- Entries supplied

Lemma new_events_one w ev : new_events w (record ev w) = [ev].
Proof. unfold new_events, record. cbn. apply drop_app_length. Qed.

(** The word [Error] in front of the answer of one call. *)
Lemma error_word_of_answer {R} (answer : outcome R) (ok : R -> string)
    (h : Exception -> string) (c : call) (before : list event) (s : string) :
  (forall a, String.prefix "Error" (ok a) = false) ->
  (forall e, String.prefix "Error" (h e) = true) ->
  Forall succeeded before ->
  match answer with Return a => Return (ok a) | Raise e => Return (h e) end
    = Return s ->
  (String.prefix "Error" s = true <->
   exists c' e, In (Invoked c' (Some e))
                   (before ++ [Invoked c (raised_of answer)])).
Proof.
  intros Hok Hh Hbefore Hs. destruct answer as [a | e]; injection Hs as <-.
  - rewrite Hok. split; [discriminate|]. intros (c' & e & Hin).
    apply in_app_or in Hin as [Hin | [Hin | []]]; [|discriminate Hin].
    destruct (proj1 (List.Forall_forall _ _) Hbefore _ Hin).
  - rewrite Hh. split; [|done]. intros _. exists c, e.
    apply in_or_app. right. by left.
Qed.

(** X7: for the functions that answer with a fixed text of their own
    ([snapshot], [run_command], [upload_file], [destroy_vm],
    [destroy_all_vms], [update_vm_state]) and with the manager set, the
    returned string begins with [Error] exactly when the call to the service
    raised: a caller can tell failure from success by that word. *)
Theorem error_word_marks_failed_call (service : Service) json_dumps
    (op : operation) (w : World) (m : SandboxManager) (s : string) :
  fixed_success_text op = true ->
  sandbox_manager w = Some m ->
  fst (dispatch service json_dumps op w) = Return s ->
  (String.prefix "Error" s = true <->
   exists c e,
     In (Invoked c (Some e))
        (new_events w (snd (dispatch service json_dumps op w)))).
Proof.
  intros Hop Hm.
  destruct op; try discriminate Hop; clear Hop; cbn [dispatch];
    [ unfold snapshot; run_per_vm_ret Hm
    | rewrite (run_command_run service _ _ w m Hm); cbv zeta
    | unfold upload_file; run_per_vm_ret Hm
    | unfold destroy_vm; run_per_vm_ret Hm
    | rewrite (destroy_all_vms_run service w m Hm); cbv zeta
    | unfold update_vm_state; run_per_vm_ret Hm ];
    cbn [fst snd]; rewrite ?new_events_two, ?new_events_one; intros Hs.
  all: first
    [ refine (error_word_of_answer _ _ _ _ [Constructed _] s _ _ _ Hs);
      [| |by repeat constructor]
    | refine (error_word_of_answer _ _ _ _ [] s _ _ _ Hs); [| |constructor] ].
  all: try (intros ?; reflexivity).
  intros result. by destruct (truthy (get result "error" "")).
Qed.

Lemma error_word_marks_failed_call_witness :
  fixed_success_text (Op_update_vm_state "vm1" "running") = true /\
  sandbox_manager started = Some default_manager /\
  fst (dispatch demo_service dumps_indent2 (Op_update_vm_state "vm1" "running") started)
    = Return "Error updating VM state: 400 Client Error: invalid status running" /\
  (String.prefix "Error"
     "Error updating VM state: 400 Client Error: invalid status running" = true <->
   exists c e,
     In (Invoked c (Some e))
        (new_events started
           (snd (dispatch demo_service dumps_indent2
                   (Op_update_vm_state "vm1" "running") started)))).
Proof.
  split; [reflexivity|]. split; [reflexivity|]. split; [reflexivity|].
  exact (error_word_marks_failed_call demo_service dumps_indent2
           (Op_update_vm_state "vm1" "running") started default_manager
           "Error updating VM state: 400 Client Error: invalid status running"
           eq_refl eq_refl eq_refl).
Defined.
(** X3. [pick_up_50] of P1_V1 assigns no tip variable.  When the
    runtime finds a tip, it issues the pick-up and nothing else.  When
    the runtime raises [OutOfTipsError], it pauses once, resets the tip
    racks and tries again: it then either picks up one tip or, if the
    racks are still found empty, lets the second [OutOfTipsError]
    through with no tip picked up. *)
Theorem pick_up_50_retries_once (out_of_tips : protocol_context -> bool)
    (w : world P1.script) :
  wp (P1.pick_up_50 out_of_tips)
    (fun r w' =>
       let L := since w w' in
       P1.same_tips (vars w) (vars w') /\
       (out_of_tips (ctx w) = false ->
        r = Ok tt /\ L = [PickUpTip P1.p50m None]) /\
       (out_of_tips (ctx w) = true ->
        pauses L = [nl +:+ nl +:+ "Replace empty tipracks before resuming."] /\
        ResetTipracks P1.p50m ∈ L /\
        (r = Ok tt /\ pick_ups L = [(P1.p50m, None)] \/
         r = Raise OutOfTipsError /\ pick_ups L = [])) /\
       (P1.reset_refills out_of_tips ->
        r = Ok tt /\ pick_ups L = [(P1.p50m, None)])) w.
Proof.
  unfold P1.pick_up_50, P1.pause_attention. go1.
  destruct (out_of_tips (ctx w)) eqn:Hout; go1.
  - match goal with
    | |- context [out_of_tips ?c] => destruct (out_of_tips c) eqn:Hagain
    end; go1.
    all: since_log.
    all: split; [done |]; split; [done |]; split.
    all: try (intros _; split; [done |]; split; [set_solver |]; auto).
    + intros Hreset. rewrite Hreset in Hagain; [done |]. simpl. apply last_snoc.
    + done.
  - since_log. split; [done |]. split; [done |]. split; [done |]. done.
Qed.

- Try it
The answer must consist of every line above that holds the string "Hagain", copied exactly.

- Exercise output
    | |- context [out_of_tips ?c] => destruct (out_of_tips c) eqn:Hagain
    + intros Hreset. rewrite Hreset in Hagain; [done |]. simpl. apply last_snoc.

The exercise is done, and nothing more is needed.